▶ _Data shown_:
━━━━

(** * The Eigen engine of the Conv operator (caffe2/operators/conv_op_eigen.cc)

    A shallow embedding of [EigenConvOp<T>::RunOnDeviceWithOrderNCHW] and
    [EigenConvOp<T>::RunOnDeviceWithOrderNHWC], at the level of the flat
    buffers and linear indices that the source manipulates.

    Conventions of the embedding:
    - dimensions and indices ([int], [TIndex], Eigen's [Index]) are
      mathematical integers [Z]; every product of dimensions is assumed
      to fit its C++ type (signed overflow is undefined behaviour in the
      source, and is not modelled);
    - every division of the source has a non-negative dividend and a
      positive divisor, where C++ truncation and [Z.div] agree;
    - the element type [T] of the template is a type with a zero, an
      addition and a multiplication (class [Scalar]); the algebraic laws
      that hold of exact arithmetic are a separate class [ScalarLaws],
      assumed only by the theorems that rearrange a sum;
    - a buffer is a [list T]; a read outside the buffer is [None] and
      surfaces as the failure [OutOfBounds];
    - Eigen is a third-party library: its expressions are modelled by
      their coefficient evaluators, for row-major tensors and
      column-major arrays as the source declares them;
    - [ConvPoolOpBase::SetOutputSize] belongs to this repository but not
      to the file at hand: it is modelled from the specification. *)

From stdpp Require Import base numbers option list.
From Stdlib Require Import ZArith Lia.

Local Open Scope Z_scope.

(** ** The element type *)

Class Scalar (T : Type) := {
  zero : T;
  add : T → T → T;
  mul : T → T → T
}.

Class ScalarLaws (T : Type) `{Scalar T} : Prop := {
  scalar_add_assoc : ∀ a b c : T, add a (add b c) = add (add a b) c;
  scalar_add_comm : ∀ a b : T, add a b = add b a;
  scalar_add_zero_l : ∀ a : T, add zero a = a
}.

#[export] Instance Z_Scalar : Scalar Z :=
  {| zero := 0; add := Z.add; mul := Z.mul |}.

(** ** Tensors, blobs and the operator's members *)

Record Tensor (T : Type) := mkTensor {
  dims : list Z;
  data : list T
}.
Arguments mkTensor {T} _ _.
Arguments dims {T} _.
Arguments data {T} _.

(** The product of a list of dimensions. *)
Definition numel (ds : list Z) : Z := foldr Z.mul 1 ds.

(** [Tensor::ndim()] and [Tensor::size()]. *)
Definition ndim {T} (t : Tensor T) : Z := Z.of_nat (length (dims t)).
Definition Tensor_size {T} (t : Tensor T) : Z := numel (dims t).

(** The invariant that the [Tensor] class maintains: non-negative
    dimensions, and a buffer of exactly [size()] elements. *)
Definition Tensor_wf {T} (t : Tensor T) : Prop :=
  Forall (λ d, 0 ≤ d) (dims t) ∧ Z.of_nat (length (data t)) = Tensor_size t.

(** The blobs of one invocation: [Input(INPUT)], [Input(FILTER)],
    [Input(BIAS)] and [Output(0)].  They are four distinct tensors. *)
Record Blobs (T : Type) := mkBlobs {
  INPUT : Tensor T;
  FILTER : Tensor T;
  BIAS : Tensor T;
  OUTPUT : Tensor T
}.
Arguments mkBlobs {T} _ _ _ _.
Arguments INPUT {T} _.
Arguments FILTER {T} _.
Arguments BIAS {T} _.
Arguments OUTPUT {T} _.

(** The members of [ConvPoolOpBase] that the two entry points read. *)
Record ConvPoolOpBase := mkConvPoolOpBase {
  kernel_h_ : Z;
  kernel_w_ : Z;
  stride_h_ : Z;
  stride_w_ : Z;
  dilation_h_ : Z;
  dilation_w_ : Z;
  pad_t_ : Z;
  pad_l_ : Z;
  pad_b_ : Z;
  pad_r_ : Z
}.

Inductive StorageOrder := NCHW | NHWC.

(** ** Failures and the operator monad *)

(** The shape condition whose enforcement failed. *)
Inductive ShapeCheck :=
  | InputRank          (* X.dim32(i) with i beyond the rank of X *)
  | FilterRank         (* 4 == filter.ndim() *)
  | FilterChannels     (* filter's channel dimension == C *)
  | FilterKernelH      (* filter's height dimension == kernel_h_ *)
  | FilterKernelW      (* filter's width dimension == kernel_w_ *)
  | BiasRank           (* 1 == bias.ndim() *)
  | BiasLength.        (* bias.dim32(0) == M *)

Inductive Failure :=
  | InvalidShape (check : ShapeCheck)
  | InconsistentOutputSize
  | DivideByZero       (* Y->size() / M with M = 0 *)
  | OutOfBounds.       (* an access outside a buffer *)

(** A computation of the operator: it reads and writes the blobs, and
    either throws or returns.  The blobs as they are when a failure is
    thrown are part of the result. *)
Definition Op (T A : Type) : Type := Blobs T → Blobs T * (Failure + A).

Definition ret {T A} (a : A) : Op T A := λ ws, (ws, inr a).

Definition throw {T A} (f : Failure) : Op T A := λ ws, (ws, inl f).

Definition bind {T A B} (c : Op T A) (k : A → Op T B) : Op T B :=
  λ ws, match c ws with
        | (ws', inl f) => (ws', inl f)
        | (ws', inr a) => k a ws'
        end.

Notation "'let*' x ':=' c 'in' k" := (bind c (λ x, k))
  (at level 10, x name, c at level 100, k at level 200).
Notation "c ';;;' k" := (bind c (λ _, k))
  (at level 100, k at level 200, right associativity).

(** [Input(tag)]: a read-only reference to an input blob. *)
Definition Input {T} (tag : Blobs T → Tensor T) : Op T (Tensor T) :=
  λ ws, (ws, inr (tag ws)).

(** [Output(0)], read through the pointer [Y]. *)
Definition Output {T} : Op T (Tensor T) := λ ws, (ws, inr (OUTPUT ws)).

(** A store through [Y->mutable_data<T>()]: the leading elements of the
    buffer are overwritten; nothing but the output blob changes. *)
Definition store {T} (vals : list T) : Op T unit :=
  λ ws,
    let Y := OUTPUT ws in
    if (length vals <=? length (data Y))%nat
    then (mkBlobs (INPUT ws) (FILTER ws) (BIAS ws)
            (mkTensor (dims Y) (vals ++ drop (length vals) (data Y))),
          inr tt)
    else (ws, inl OutOfBounds).

(** [CAFFE_ENFORCE(cond)]. *)
Definition CAFFE_ENFORCE {T} (cond : bool) (check : ShapeCheck) : Op T unit :=
  if cond then ret tt else throw (InvalidShape check).

(** [t.dim32(i)]; the index is checked against the rank, and [f] is the
    failure raised when it is beyond. *)
Definition dim32 {T} (t : Tensor T) (i : nat) (f : Failure) : Op T Z :=
  match dims t !! i with
  | Some d => ret d
  | None => throw f
  end.

(** Integer division as the source writes it, [a / b]. *)
Definition divide {T} (a b : Z) : Op T Z :=
  if b =? 0 then throw DivideByZero else ret (a / b).

(** The result of evaluating an Eigen expression into a buffer. *)
Definition evaluated {T A} (r : option A) : Op T A :=
  match r with
  | Some a => ret a
  | None => throw OutOfBounds
  end.

(** ** Eigen expressions

    Eigen evaluates an expression coefficient by coefficient: an
    evaluator has dimensions and a function from the linear index of a
    coefficient to its value.  All tensors of the source are
    [Eigen::RowMajor]. *)

Section Eigen.
Context {T : Type} {ScalarT : Scalar T}.

(** A read of [buf[index]]. *)
Definition load (buf : list T) (index : Z) : option T :=
  if 0 <=? index then buf !! Z.to_nat index else None.

Record TensorEvaluator := mkEvaluator {
  dimensions : list Z;
  coeff : Z → option T
}.

(** [Eigen::TensorMap<Eigen::Tensor<T, 4, Eigen::RowMajor>>(ptr, dims...)]:
    the buffer seen as a tensor. *)
Definition TensorMap (buf : list T) (ds : list Z) : TensorEvaluator :=
  {| dimensions := ds; coeff := load buf |}.

(** Row-major strides of a list of dimensions: the last one is 1. *)
Fixpoint strides (ds : list Z) : list Z :=
  match ds with
  | [] => []
  | _ :: ds' => numel ds' :: strides ds'
  end.

(** [srcCoeff] of the shuffling evaluator: the linear index of the
    source coefficient, peeling one output coordinate per step. *)
Fixpoint srcCoeff (outputStrides inputStrides : list Z)
    (index inputIndex : Z) : Z :=
  match outputStrides, inputStrides with
  | [_], si :: _ => inputIndex + index * si
  | so :: outs, si :: ins =>
      let idx := index / so in
      srcCoeff outs ins (index - idx * so) (inputIndex + idx * si)
  | _, _ => inputIndex
  end.

(** [e.shuffle(shfl)]: dimension [i] of the result is dimension
    [shfl[i]] of the argument. *)
Definition shuffle (shfl : list nat) (e : TensorEvaluator) : TensorEvaluator :=
  let m_dimensions := (λ s, nth s (dimensions e) 0) <$> shfl in
  let m_unshuffledInputStrides := strides (dimensions e) in
  let m_inputStrides := (λ s, nth s m_unshuffledInputStrides 0) <$> shfl in
  let m_outputStrides := strides m_dimensions in
  {| dimensions := m_dimensions;
     coeff := λ index,
       coeff e (srcCoeff m_outputStrides m_inputStrides index 0) |}.

(** [e.reshape(ds)]: the same coefficients in the same linear order. *)
Definition reshape (ds : list Z) (e : TensorEvaluator) : TensorEvaluator :=
  {| dimensions := ds; coeff := coeff e |}.

(** The rounding-up quotient [numext::ceil(a / static_cast<float>(b))]. *)
Definition ceil_div (a b : Z) : Z := - ((- a) / b).
(** * Sauron: sharded sparse IPv4 score table

    A shallow embedding of [src/sauron.c] (the scoring engine of
    Sauron_Lib) and the verification of its specification.

    Conventions of the embedding.
    - C integers are [Z]; conversions to a narrower type are written out
      ([u8], [u16], [u32], [u64], [i16]).  [size_t] is 64 bits wide.
    - The engine context is a record; a NULL slot of the directory or of a
      block-pointer array is an absent key of a [gmap].  A block is owned by
      exactly one slot, so writing through the block pointer is modelled by
      storing the updated block back into its slot.
    - The model is single-threaded: locks and memory orders have no effect
      and are omitted.  The context handle and the pointer arguments are
      valid (the [NULL] guards at the top of each function are not taken).
    - The outcome of [aligned_alloc] and of the file calls is supplied by
      the environment ([Platform], [io_fault]). *)

From Stdlib Require Import ZArith Lia List Bool Ascii String Sorting.Sorted.
From Stdlib Require Import Floats.SpecFloat.
From stdpp Require Import base option list gmap strings pretty.

Local Open Scope Z_scope.

(** ** Fixed-width integers *)

Definition u8 (x : Z) : Z := x mod 2 ^ 8.
Definition u16 (x : Z) : Z := x mod 2 ^ 16.
Definition u32 (x : Z) : Z := x mod 2 ^ 32.
Definition u64 (x : Z) : Z := x mod 2 ^ 64.
Definition i16 (x : Z) : Z := (x + 2 ^ 15) mod 2 ^ 16 - 2 ^ 15.
(** The payment status of the organization that has only been created,
    asked for by a user whose verification is pending. *)
Definition sample_payment_status : OrganizationPaymentStatus :=
  {| payment_ready := false;
     missing_steps :=
       get_missing_steps sample_is_payout_ready sample_new_organization
         (Some sample_pending_user);
     organization_status := CREATED;
     ops_account_status := None;
     ops_identity_verification_status := pending |}.

Definition sample_organization_schema : OrganizationSchema :=
  {| id := "1dbfc517-0bbf-4301-9ba8-555ca42b9737"; slug := "acme" |}.

Definition sample_query : PaymentStatusQuery :=
  {| data := Some sample_payment_status; isLoading := false |}.

Definition sample_embed_props : CheckoutProps :=
  {| embed := Some true; theme := Some "dark" |}.

Definition sample_page_props : CheckoutProps :=
  {| embed := None; theme := None |}.

Definition sample_blocked_checkout : CheckoutPublic :=
  {| checkout_organization := sample_organization_schema;
     productPrice_amountType := "fixed";
     organizationPaymentReady := JSBoolean false |}.

(** A checkout sent by a server that does not know the flag. *)
Definition sample_legacy_checkout : CheckoutPublic :=
  {| checkout_organization := sample_organization_schema;
     productPrice_amountType := "custom";
     organizationPaymentReady := JSUndefined |}.

(** An account whose payouts are not enabled yet, and an activated
    organization that holds it. *)
Definition sample_pending_account : Account :=
  {| account_status := ONBOARDING_STARTED;
     is_details_submitted := true;
     is_charges_enabled := false;
     is_payouts_enabled := false |}.

Definition sample_active_unfinished_organization : Organization :=
  {| status := ACTIVE;
     details := Some sample_details;
     details_submitted_at := Some {| epoch_seconds := 1750000000 |};
     account_id := Some {| uuid_int := 43 |};
     account := Some sample_pending_account |}.

(** Requests against the endpoint; the session is the log of what was
    written. *)
Definition sample_ready_world : World (list string) :=
  {| w_organization := sample_ready_organization;
     w_subject := sample_pending_user;
     w_session := [] |}.

Definition sample_new_world : World (list string) :=
  {| w_organization := sample_new_organization;
     w_subject := sample_pending_user;
     w_session := [] |}.

Definition sample_unfinished_world : World (list string) :=
  {| w_organization := sample_active_unfinished_organization;
     w_subject := sample_verified_user;
     w_session := [] |}.

Definition sample_query_of (w : World (list string)) : PaymentStatusQuery :=
  {| data := Some (fst (get_organization_payment_status
                          sample_is_payout_ready w));
     isLoading := false |}.

(** A payment status as a server that knows the keys of the implemented
    banner could send it. *)
Definition sample_integration_status : OrganizationPaymentStatus :=
  {| payment_ready := false;
     missing_steps := ["integrate_polar"; "complete_account_setup"];
     organization_status := ACTIVE;
     ops_account_status := Some ACTIVE;
     ops_identity_verification_status := verified |}.

Definition sample_integration_query : PaymentStatusQuery :=
  {| data := Some sample_integration_status; isLoading := false |}.

(** Hooks for the callbacks of the checkout page: the rest of the page is
    the log of the calls made, an update is the new amount type, a
    confirmation the customer session token to hand out. An empty update
    or token stands for a checkout that has expired. *)
Definition sample__update (data : string) (log : list string)
  : (JSError + CheckoutPublic) * list string :=
  if String.eqb data ""
  then (inl (ExpiredCheckoutError "checkout expired"), "update" :: log)
  else (inr {| checkout_organization := sample_organization_schema;
               productPrice_amountType := data;
               organizationPaymentReady := JSBoolean true |},
        "update" :: log).

Definition sample__confirm (data : string) (stripe : option unit)
  (elements : option unit) (log : list string)
  : (JSError + string) * list string :=
  if String.eqb data ""
  then (inl (ExpiredCheckoutError "checkout expired"), "confirm" :: log)
  else match stripe with
       | None => (inl (OtherError "Error" "no payment provider"),
                  "confirm" :: log)
       | Some _ => (inr data, "confirm" :: log)
       end.

Definition sample_checkoutConfirmedRedirect (checkout : CheckoutPublic)
  (token : string) (log : list string) : (JSError + unit) * list string :=
  (inr tt, String.append "redirect with " token :: log).

Definition sample_page : Page (list string) :=
  {| fullLoading := false; reloads := 0; remote := [] |}.

(** Checkouts as the design document has them: one of an organization
    that is not ready, one sent without the flag. *)
Definition sample_proposed_blocked_checkout : DesignDoc.CheckoutSchema :=
  {| DesignDoc.organization := sample_organization_schema;
     DesignDoc.organization_payment_ready := JSBoolean false |}.

Definition sample_proposed_legacy_checkout : DesignDoc.CheckoutSchema :=
  {| DesignDoc.organization := sample_organization_schema;
     DesignDoc.organization_payment_ready := JSUndefined |}.

(** ** Facts about the server side *)

Lemma Status_eqb_eq (a b : Status) : Status_eqb a b = true <-> a = b.
Proof.
  destruct a, b; simpl; split; intros H; try reflexivity; discriminate H.
Qed.

Lemma IdentityVerificationStatus_eqb_eq (a b : IdentityVerificationStatus) :
  IdentityVerificationStatus_eqb a b = true <-> a = b.
Proof.
  destruct a, b; simpl; split; intros H; try reflexivity; discriminate H.
Qed.

(** Truthiness of the attributes, in terms of their values. *)
Lemma truthy_details_iff (org : Organization) :
  truthy (details org) = true <-> details_non_empty org.
Proof.
  unfold details_non_empty.
  destruct (details org) as [[|kv d]|]; simpl; split.
  - discriminate.
  - intros (d' & E & Hne). inversion E; subst. now elim Hne.
  - intros _. exists (kv :: d). split; [reflexivity | discriminate].
  - reflexivity.
  - discriminate.
  - intros (d' & E & _). discriminate E.
Qed.

(* Case analysis on everything the two methods read. *)
Ltac organization_cases org :=
  destruct org as [st [[|kv d]|] [ts|] [aid|] [acc|]].

Ltac simpl_truthy :=
  cbn [status details details_submitted_at account_id account
       truthy Truthy_option Truthy_dict Truthy_datetime Truthy_UUID
       Truthy_Account Truthy_User negb orb andb app
       identity_verification_status] in *.

Section ServerFacts.

Variable is_payout_ready : Account -> bool.

Lemma is_payment_ready_true_iff (org : Organization) :
  is_payment_ready is_payout_ready org = true
  <-> payment_ready_conditions is_payout_ready org.
Proof.
  unfold payment_ready_conditions, details_submitted,
    has_payout_ready_account.
  rewrite <- truthy_details_iff.
  unfold is_payment_ready.
  destruct (Status_eqb (status org) ACTIVE) eqn:Est.
  - apply Status_eqb_eq in Est.
    organization_cases org; simpl_truthy; simpl;
      try (split; [discriminate | ]);
      try (intros (_ & H1 & H2 & H3 & acc' & H4 & H5);
           solve [discriminate | now elim H2 | now elim H3]).
    destruct (is_payout_ready acc) eqn:Eacc; simpl; split.
    + intros _. repeat split; try assumption; try discriminate.
      exists acc. split; [reflexivity | assumption].
    + reflexivity.
    + discriminate.
    + intros (_ & _ & _ & _ & acc' & H4 & H5).
      inversion H4; subst. congruence.
  - simpl. split; [discriminate | ].
    intros (H & _). apply Status_eqb_eq in H. congruence.
Qed.

(** **** C1
    For every organization, [is_payment_ready] returns [true] if and only
    if the status is [ACTIVE], the details are non-empty, the submission
    time is set, the organization has an account (foreign key and object)
    and the account is payout-ready; in every other case it returns
    [false]. *)
Theorem is_payment_ready_spec (org : Organization) :
  (is_payment_ready is_payout_ready org = true
   <-> payment_ready_conditions is_payout_ready org)
  /\ (is_payment_ready is_payout_ready org = false
      <-> ~ payment_ready_conditions is_payout_ready org).
Proof.
  split; [apply is_payment_ready_true_iff | ].
  rewrite <- is_payment_ready_true_iff.
  destruct (is_payment_ready is_payout_ready org); split; intros H;
    try reflexivity; try discriminate.
  now elim H.
Qed.

(** The list [get_missing_steps] returns, as three consecutive parts. *)
Lemma get_missing_steps_parts (org : Organization) (user : option User) :
  get_missing_steps is_payout_ready org user
  = (if truthy (details org) && truthy (details_submitted_at org)
     then [] else [organization_details])
    ++ expected_payout_step is_payout_ready org
    ++ (match user with
        | Some u =>
            if IdentityVerificationStatus_eqb
                 (identity_verification_status u) verified
            then [] else [identity_verification]
        | None => []
        end).
Proof.
  unfold get_missing_steps, expected_payout_step.
  organization_cases org; destruct user as [u|]; simpl_truthy;
    try destruct (is_payout_ready acc);
    try destruct (IdentityVerificationStatus_eqb
                    (identity_verification_status u) verified);
    reflexivity.
Qed.

Lemma expected_payout_step_cases (org : Organization) :
  expected_payout_step is_payout_ready org = []
  \/ expected_payout_step is_payout_ready org = [payout_account]
  \/ expected_payout_step is_payout_ready org = [payout_account_activation].
Proof.
  unfold expected_payout_step.
  destruct (account_id org), (account org) as [acc|]; auto.
  destruct (is_payout_ready acc); auto.
Qed.

(** Every element of the result is the name of a setup step. *)
Lemma get_missing_steps_in_step_names (org : Organization)
  (user : option User) :
  Forall (fun step => In step step_names)
    (get_missing_steps is_payout_ready org user).
Proof.
  assert (Hone : forall step, In step step_names ->
                   Forall (fun step => In step step_names) [step]).
  { intros step H. constructor; [exact H | constructor]. }
  rewrite get_missing_steps_parts.
  apply Forall_app; split; [ | apply Forall_app; split].
  - destruct (truthy (details org) && truthy (details_submitted_at org));
      [constructor | apply Hone; unfold step_names; simpl; tauto].
  - destruct (expected_payout_step_cases org) as [E | [E | E]]; rewrite E;
      [constructor | | ]; apply Hone; unfold step_names; simpl; tauto.
  - destruct user as [u|]; [ | constructor].
    destruct (IdentityVerificationStatus_eqb
                (identity_verification_status u) verified);
      [constructor | apply Hone; unfold step_names; simpl; tauto].
Qed.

━━━━

▶ _Task requirements_:
Copy every single line of the material above that holds "elim".

▶ _Exercise solution_:
  - intros (d' & E & Hne). inversion E; subst. now elim Hne.
           solve [discriminate | now elim H2 | now elim H3]).
  now elim H.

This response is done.